Jersey Heritage has released a collection of documents that span back to 1922, giving islanders a first-look at the previously sealed paperwork.
The archive records give an insight into what life was like a century ago.
They include arrest records, committee meeting minutes and an immigration application.
Most of the newly-released documents come from the year that the BBC was formed, Tutankhamun's tomb was found, the Irish Free State was formed after three years of conflict, and Elizabeth Castle was transferred from the Crown to the States of Jersey.
Archives and collections director, Linda Romeril, says there is a range of reasons why records are released to the public.

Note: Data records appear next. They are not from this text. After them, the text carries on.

(** A request that reaches the check of a row whose status is not active
    is answered "License is not active" and writes nothing. *)
Lemma not_active_reported s r i l :
  licenses s !! i = Some l →
  License.status l ≠ "active" →
  checks secret s r i →
  (respond secret s r).2 = s ∧
  reports_not_active (License.status l) (respond secret s r).1.
Proof.
  intros Hl Hst Hchk. destruct r as [data clk|authorization clk| |]; try done.
  - destruct Hchk as (k & d & l0 & Hk & Hd & Hfind).
    pose proof (first_lookup _ _ _ _ Hfind) as [Hl0 _].
    assert (l0 = l) as -> by congruence.
    unfold respond, activate_license. rewrite Hk, Hd, Hfind.
    rewrite decide_True by done. simpl. split; [done|by left].
  - destruct Hchk as (u & j & dev & l0 & Hu & Hdev & Hfind).
    pose proof (first_lookup _ _ _ _ Hfind) as [Hl0 _].
    assert (l0 = l) as -> by congruence.
    unfold respond, validate, validate_license. rewrite Hu, Hdev, Hfind.
    rewrite decide_True by done. simpl. split; [done|by right].
Qed.

(** A request that reaches the check of an active row after its
    expiration is answered "License has expired" and stores the row as
    expired. *)
Lemma expiry_reported s r i l e :
  licenses s !! i = Some l →
  License.status l = "active" →
  License.expires_at l = Some e →
  checks secret s r i →
  e < expiry_check_time r →
  reports_expired (respond secret s r).1 ∧
  handle secret s r
    = set_licenses (<[i := License.set_status "expired" l]> (licenses s)) s.
Proof.
  intros Hl Hst He Hchk Hlt.
  destruct r as [data clk|authorization clk| |]; try done.
  - destruct Hchk as (k & d & l0 & Hk & Hd & Hfind).
    pose proof (first_lookup _ _ _ _ Hfind) as [Hl0 _].
    assert (l0 = l) as -> by congruence.
    unfold handle, respond, activate_license. rewrite Hk, Hd, Hfind.
    rewrite decide_False by (by rewrite Hst; intros []).
    rewrite (expires_before_past l e) by done. simpl. split; [by left|done].
  - destruct Hchk as (u & j & dev & l0 & Hu & Hdev & Hfind).
    pose proof (first_lookup _ _ _ _ Hfind) as [Hl0 _].
    assert (l0 = l) as -> by congruence.
    unfold handle, respond, validate, validate_license.
    rewrite Hu, Hdev, Hfind.
    rewrite decide_False by (by rewrite Hst; intros []).
    rewrite (expires_before_past l e) by done. simpl. split; [by right|done].
Qed.

(** C3. An active license whose expires_at is earlier than the clock
    reading of an activate or validate call that checks it: that call
    answers "License has expired" and stores the status expired; after any
    further requests the status is expired or revoked, never active, and
    every activate or validate call that checks the license is answered
    "License is not active" without writing. *)
Theorem expiry_is_persistent s r i l e :
  licenses s !! i = Some l →
  License.status l = "active" →
  License.expires_at l = Some e →
  checks secret s r i →
  e < expiry_check_time r →
  reports_expired (respond secret s r).1 ∧
  License.status <$> licenses (handle secret s r) !! i = Some "expired" ∧
  ∀ rs, ∃ l2,
    let s2 := run secret (handle secret s r) rs in
    licenses s2 !! i = Some l2 ∧
    (License.status l2 = "expired" ∨ License.status l2 = "revoked") ∧
    ∀ r', checks secret s2 r' i →
      (respond secret s2 r').2 = s2 ∧
      reports_not_active (License.status l2) (respond secret s2 r').1.
Proof.
  intros Hl Hst He Hchk Hlt.
  destruct (expiry_reported s r i l e) as [Hresp Hs1]; try done.
  assert (licenses (handle secret s r) !! i
          = Some (License.set_status "expired" l)) as Hl1.
  { rewrite Hs1. simpl. apply list_lookup_insert_eq. by eapply lookup_lt_Some. }
  split_and!; [done|by rewrite Hl1|].
  intros rs.
  destruct (run_licenses secret rs _ i _ Hl1) as (l2 & Hl2 & _ & _ & _ & Hstep).
  simpl in Hstep. apply status_step_expired in Hstep.
  exists l2. simpl. split_and!; [done..|].
  intros r' Hchk'. apply (not_active_reported _ r' i l2); try done.
  by destruct Hstep as [-> | ->].
Qed.

(** C8. Once a license is revoked, then after any further requests every
    validate call whose token is accepted and whose device is bound to
    that license is answered "License is not active" with status revoked,
    and writes nothing: the device row is intact. *)
Theorem revoked_fails_validation s admin n clk i l :
  Query.first (λ l, License.id l = n) (licenses s) = Some (i, l) →
  ∀ rs authorization vclk u j dev,
    let s2 := run secret (revoke_license (Some admin) s n clk).2 rs in
    jwt_required secret authorization (validate_at_decode vclk) = Call u →
    Query.first (λ d, Device.device_id d = u) (devices s2) = Some (j, dev) →
    Device.license_id dev = n →
    validate secret s2 authorization vclk
      = (ValidateError 400 "License is not active" (Some "revoked"), s2) ∧
    devices s2 !! j = Some dev.
Proof.
  intros Hfind rs authorization vclk u j dev s2 Hu Hdev Hbound.
  pose proof (handle_licenses secret s (RevokeLicense (Some admin) n clk))
    as Hev.
  destruct (first_evolves license_step (λ l, License.id l = n) (licenses s)
              (licenses (revoke_license (Some admin) s n clk).2) i l)
    as (l1 & Hfind1 & _); [by intros a b (-> & _)|exact Hev|done|].
  assert (License.status l1 = "revoked") as Hst1.
  { pose proof (first_lookup _ _ _ _ Hfind1) as [Hl1 _].
    pose proof (first_lookup _ _ _ _ Hfind) as [Hl0 _].
    rewrite (revoke_found _ _ _ _ i l) in Hl1 by done. simpl in Hl1.
    rewrite list_lookup_insert_eq in Hl1 by (by eapply lookup_lt_Some).
    by injection Hl1 as <-. }
  destruct (run_first_id secret rs _ n i l1 Hfind1)
    as (l2 & Hfind2 & _ & _ & _ & Hstep).
  rewrite Hst1 in Hstep. apply status_step_revoked in Hstep.
  split; [|exact (proj1 (first_lookup _ _ _ _ Hdev))].
  unfold validate, validate_license. rewrite Hu. fold s2. rewrite Hdev, Hbound.
  fold s2 in Hfind2. rewrite Hfind2.
  rewrite decide_True by (by rewrite Hstep). by rewrite Hstep.
Qed.

End Later.

(** ** The token window *)

Section Window.

Context `{B : PyJWT.Backend} `{E : Sqlite.Engine}.
Variable secret : string.

Lemma jwt_required_issued (D : string) (n : Z) (e now : datetime) :
  jwt_required secret (Some ("Bearer " +:+ PyJWT.encode D n e secret)) now =
    if PyJWT.expired (Datetime.timegm e) now
    then Reject 401 "Token has expired"
    else Call D.
Proof.
  rewrite jwt_required_bearer, decode_encode. by destruct (PyJWT.expired _ _).
Qed.

Lemma issue_token_inv D lic T token st ex :
  issue_token secret D lic T = Activated token st ex →
  token_issuable T ∧
  token = PyJWT.encode D (License.id lic) (T + JWT_ACCESS_TOKEN_EXPIRES) secret ∧
  st = License.status lic ∧ ex = License.expires_at lic.
Proof.
  unfold issue_token, Datetime.add.
  destruct (decide _) as [Hok|]; [|done]. by intros [= <- <- <-].
Qed.

Lemma jwt_required_unparsed (h : string) (t : datetime) :
  h ≠ "" → PyJWT.split (strip_bearer h) = None →
  jwt_required secret (Some h) t = Reject 401 "Token is invalid".
Proof.
  intros Hh Hsplit. unfold jwt_required, PyJWT.decode.
  rewrite decide_False by done. by rewrite Hsplit.
Qed.

Lemma jwt_required_bad_signature (h : string) (t : datetime) (j : PyJWT.jws) :
  h ≠ "" → PyJWT.split (strip_bearer h) = Some j →
  PyJWT.signature j ≠ PyJWT.hmac_sha256 secret (PyJWT.signing_input j) →
  jwt_required secret (Some h) t = Reject 401 "Token is invalid".
Proof.
  intros Hh Hsplit Hsig. unfold jwt_required, PyJWT.decode.
  rewrite decide_False by done. rewrite Hsplit.
  rewrite (decide_False (P := PyJWT.signature j = _)) by done.
  by destruct (decide _).
Qed.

"There's a family interest. One...shows hospital records, so we can see members of our family - maybe why they were in hospital. It also gives details about where they were born, which is fantastic from a family history point of view."

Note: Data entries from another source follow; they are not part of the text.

(** Boundaries two apart or more mean that shape. *)
Lemma shaped_boundaries (msg : text) (i1 i2 : Z) :
  str_find msg SEPARATOR 0 = i1 ->
  (if i1 >=? 0 then str_find msg SEPARATOR (i1 + 1) else -1) = i2 ->
  i1 + 2 <= i2 ->
  exists cat num rest,
    shaped msg cat num rest /\ i1 = len cat /\ i2 = len cat + 1 + len num.
Proof.
  intros H1 H2 Hge. rewrite str_find_start in H1.
  pose proof (index_from_range SEPARATOR msg 0 (Z.le_refl 0)) as Hr.
  rewrite H1 in Hr.
  destruct (i1 >=? 0) eqn:Hpos; [|lia].
  destruct (index_from_found SEPARATOR msg 0 i1 (Z.le_refl 0) H1)
    as (cat & r & Hm & Hc & Hi1); [lia|].
  subst msg. pose proof (len_nonneg cat). pose proof (len_nonneg r).
  rewrite Z.add_0_l in Hi1. rewrite Hi1 in H2, Hge |- *. clear Hr Hpos.
  rewrite str_find_from in H2 by (rewrite len_app, len_cons; lia).
  rewrite skipn_succ_len_app in H2.
  destruct (index_from_found SEPARATOR r (len cat + 1) i2) as
    (num & rest & Hr & Hn & Hi2); try assumption; try lia.
  subst r. exists cat, num, rest. unfold shaped.
  repeat split; try assumption; try lia.
  intros ->. rewrite len_nil in Hi2. lia.
Qed.

(** [parse_message] on a message of the shape [CAT:NUM:MSG]. *)
Lemma parse_message_shaped (msg cat num rest : text) :
  shaped msg cat num rest ->
  parse_message msg =
  match int10 num with
  | Ok n => Ok (cat, n, rest)
  | Raise e => Raise e
  end.
Proof.
  intros Hs. pose proof Hs as (Hm & Hc & Hn & Hne).
  destruct (boundaries_shaped msg cat num rest Hs) as (H1 & H2 & H3 & H4 & H5).
  unfold parse_message. rewrite H1.
  pose proof (len_nonneg cat).
  replace (len cat >=? 0) with true by lia.
  rewrite H2.
  assert (0 < len num).
  { destruct num; [congruence|]. rewrite len_cons.
    pose proof (len_nonneg num). lia. }
  replace (len cat + 1 + len num <? len cat + 2) with false by lia.
  rewrite H3, H4, H5. reflexivity.
Qed.

(** [int] fails with [ValueError] only. *)
Lemma int10_raises (s : text) (e : exn) :
  int10 s = Raise e -> e = invalid_literal \/ e = exceeds_limit.
Proof.
  unfold int10. intros H.
  destruct (match lstrip (ascii_of_text s) with [] => _ | _ => _ end)
    as [sign a2].
  destruct a2 as [|d a2]; [left; congruence|].
  destruct (is_digit d); [|left; congruence].
  destruct (scan_digits (d :: a2) 0 0) as [[v n] rest].
  destruct (match rest with [] => _ | _ => _ end); [left; congruence|].
  destruct (n >? MAX_STR_DIGITS); [right; congruence|].
  destruct (lstrip rest); [discriminate | left; congruence].
Qed.
(** C2: [restore_checkpoint] keeps exactly the directory entries ending in
    [.pt], sorts them in ascending order and takes step and weights from
    the first of them; when every such entry is a well-formed name
    [model-<five digits>.pt], the step returned is the smallest one present
    and the weights loaded are those of that file. *)
Theorem restore_checkpoint_smallest (path : string) (w : World') (n0 : Z) :
  (forall f, In f (os_listdir path) -> Py.endswith f ".pt" = true ->
             exists n, 0 <= n < 100000 /\ f = checkpoint_name n) ->
  0 <= n0 < 100000 ->
  In (checkpoint_name n0) (os_listdir path) ->
  (forall n, 0 <= n < 100000 -> In (checkpoint_name n) (os_listdir path) -> n0 <= n) ->
  let chkpts := Py.sort (filter (fun f => Py.endswith f ".pt") (os_listdir path)) in
  (forall f, In f chkpts <-> In f (os_listdir path) /\ Py.endswith f ".pt" = true) /\
  StronglySorted str_le chkpts /\
  hd_error chkpts = Some (checkpoint_name n0) /\
  restore_checkpoint os_listdir torch_load path w =
  match torch_load (Py.os_path_join path (checkpoint_name n0)) with
  | Raise e => (Raise e, w)
  | Ok sd =>
      (Ok n0,
       World sd (optimizer w) (grad w)
         (log w ++ [LoadStateDict (Py.os_path_join path (checkpoint_name n0));
                    Print n0 (MsgRestoredCheckpoint (checkpoint_name n0))]))
  end.
Proof.
  intros Hwf Hn0 Hin Hmin chkpts.
  assert (Hmem : forall f, In f chkpts <->
                   In f (os_listdir path) /\ Py.endswith f ".pt" = true).
  { intros f. unfold chkpts. split; intros H.
    - apply (proj1 (filter_In (fun f => Py.endswith f ".pt") f (os_listdir path))).
      eapply Permutation_in; [symmetry; apply sort_perm | exact H].
    - eapply Permutation_in; [apply sort_perm|].
      now apply filter_In. }
  assert (Hhead : exists rest, chkpts = checkpoint_name n0 :: rest).
  { apply sort_head_least.
    - apply filter_In. split; [assumption | apply checkpoint_name_endswith].
    - intros y [Hy Hpt]%filter_In.
      destruct (Hwf y Hy Hpt) as (n & Hn & ->).
      apply checkpoint_name_le; try assumption. apply Hmin; assumption. }
  destruct Hhead as [rest Hrest].
  split; [exact Hmem|]. split; [apply sort_sorted|]. split; [now rewrite Hrest|].
  rewrite restore_checkpoint_unfold. fold chkpts in Hrest.
  change (Py.sort (filter is_checkpoint (os_listdir path))) with chkpts.
  rewrite Hrest, parse_step_checkpoint_name by lia. reflexivity.
Qed.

Back in 1922, the hospital didn't just look after people who where ill, but also the poorer islanders.
The minutes show that there was 234 'internal poor' in the hospital by the end of July 1922.
"As well as the hospital being a medical hospital, like it is now, it was also Jersey's version of a work house. So there was a wing for the poor people, as they were called, and one for people with medical issues.
It was somewhere for them to go, have a bed for the night and get a hot meal, so the hospital had a dual purpose."
The minutes also showed members awarding a monthly pension of £1 to 79 year old Adele Brochard, and a staff nurse, Katie Shaw, being appointed who would earn £34 a year.
"It's one of the things that's interesting when we look back at the records, - the relative value of money has changed significantly.
£34 a year now would be impossible to live off, but it was a reasonable wage 100 years ago."
Arrest records have also given insight into the type of offences where committed in 1920s Jersey.
In October 1921, fishmonger Alexander Graham was arrested for selling fish that was less than 8 inches long.
"There would have been legislation on fishing, as there is now.
The important thing would have been maintaining the stock, so you shouldn't have been catching fish that where too small you should been throwing them back."
He was fined £1.
Included in the archive records is an application to Jersey's 'Alien Office', which is now known as the Immigration Office.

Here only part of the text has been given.